▶ [PROBLEM DETAILS]: Your job is to report every line of the entries that has "match".

▶ [EXERCISE MATERIAL]:
Definition Queries_CountChannelPermissionOverwrites (c : Z) : M Z :=
  reading (fun t => inr (count (channel_overwrites t c))).

Definition Queries_UpsertPermissionOverwrite (c ty id allow deny g : Z) : M PermissionOverwrite :=
  writing (fun t =>
    if channel_in_guild t c g
    then inr (mkPermissionOverwrite c ty id allow deny,
              set_overwrites (<[(c, ty, id) := (allow, deny)]> (t_overwrites t)) t)
    else inl ENoRows).

Definition Queries_DeletePermissionOverwrite (g c ty id : Z) : M Z :=
  writing (fun t =>
    if channel_in_guild t c g && bool_decide (is_Some (t_overwrites t !! (c, ty, id)))
    then inr (1, set_overwrites (delete (c, ty, id) (t_overwrites t)) t)
    else inr (0, t)).

Definition targets (t : Tables) (g ty id : Z) (ow : PermissionOverwrite) : Prop :=
  channel_in_guild t (ow_channel_id ow) g = true /\ ow_target_type ow = ty /\ ow_target_id ow = id.

#[export] Instance targets_dec t g ty id ow : Decision (targets t g ty id ow).
Proof. unfold targets. apply _. Defined.

Definition Queries_ListOverwritesForTarget (g ty id : Z) : M (list PermissionOverwrite) :=
  reading (fun t => inr (filter (targets t g ty id) (overwrite_rows t))).

Definition without_overwrites_for (g ty id : Z) (t : Tables) : Tables :=
  set_overwrites
    (filter (fun kv => ~ (channel_in_guild t kv.1.1.1 g = true /\ kv.1.1.2 = ty /\ kv.1.2 = id))
       (t_overwrites t)) t.

Definition Queries_DeleteOverwritesForTarget (g ty id : Z) : M unit :=
  writing (fun t => inr (tt, without_overwrites_for g ty id t)).

(** ** Guilds *)

Definition Queries_GetGuild (g : Z) : M dbGuild := reading (fun t => found (t_guilds t !! g)).
Definition Queries_GetGuildForShare (g : Z) : M dbGuild := reading (fun t => found (t_guilds t !! g)).
Definition Queries_GetGuildForUpdate (g : Z) : M dbGuild := reading (fun t => found (t_guilds t !! g)).
Definition Queries_GetGuildForNoKeyUpdate (g : Z) : M dbGuild :=
  reading (fun t => found (t_guilds t !! g)).

Definition Queries_LockAccountOwnership (u : Z) : M unit := reading (fun _ => inr tt).

Definition Queries_CountGuildsOwnedBy (u : Z) : M Z :=
  reading (fun t => inr (count (filter (fun kv => guild_owner_id kv.2 = u)
                                  (map_to_list (t_guilds t))))).

Definition Queries_CountGuildsJoinedBy (u : Z) : M Z :=
  reading (fun t => inr (count (filter (fun kv => kv.1.2 = u) (map_to_list (t_members t))))).

Definition with_owner (u : Z) (g : dbGuild) : dbGuild :=
  mkDbGuild (guild_id g) (guild_name g) u (guild_description g) (guild_message_audit_enabled g).

Definition Queries_TransferGuildOwnership (to g from : Z) : M dbGuild :=
  writing (fun t =>
    match t_guilds t !! g with
    | Some gr =>
        if (guild_owner_id gr =? from) && bool_decide (is_Some (t_members t !! (g, to)))
           && live_account t to
        then inr (with_owner to gr, set_guilds (<[g := with_owner to gr]> (t_guilds t)) t)
        else inl ENoRows
    | None => inl ENoRows
    end).

Definition Queries_CreateGuild (id : Z) (name : string) (owner : Z) (description : option string)
    : M dbGuild :=
  writing (fun t =>
    match t_guilds t !! id with
    | Some _ => inl EUnique
    | None =>
        if decide (is_Some (t_users t !! owner))
        then let g := mkDbGuild id name owner description false in
             inr (g, set_guilds (<[id := g]> (t_guilds t)) t)
        else inl EDb
    end).

Record UpdateGuildParams := mkUpdateGuildParams {
  ug_ID : Z; ug_Name : option string; ug_Description : option string; ug_ClearDescription : bool;
  ug_MessageAuditEnabled : option bool
}.

Definition updated_guild (p : UpdateGuildParams) (g : dbGuild) : dbGuild :=
  mkDbGuild (guild_id g) (coalesce (ug_Name p) (guild_name g)) (guild_owner_id g)
    (if ug_ClearDescription p then None
     else match ug_Description p with Some d => Some d | None => guild_description g end)
    (coalesce (ug_MessageAuditEnabled p) (guild_message_audit_enabled g)).

Definition Queries_UpdateGuild (p : UpdateGuildParams) : M dbGuild :=
  writing (fun t =>
    match t_guilds t !! ug_ID p with
    | None => inl ENoRows
    | Some g => inr (updated_guild p g,
                     set_guilds (<[ug_ID p := updated_guild p g]> (t_guilds t)) t)
    end).

#[export] Instance get_role_none_dec t id g : Decision (get_role t id g = None).
Proof. destruct (get_role t id g); [right|left]; done. Defined.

▶ [SOLUTION TO THIS PROBLEM]:
    match t_guilds t !! g with
    match t_guilds t !! id with
     else match ug_Description p with Some d => Some d | None => guild_description g end)
    match t_guilds t !! ug_ID p with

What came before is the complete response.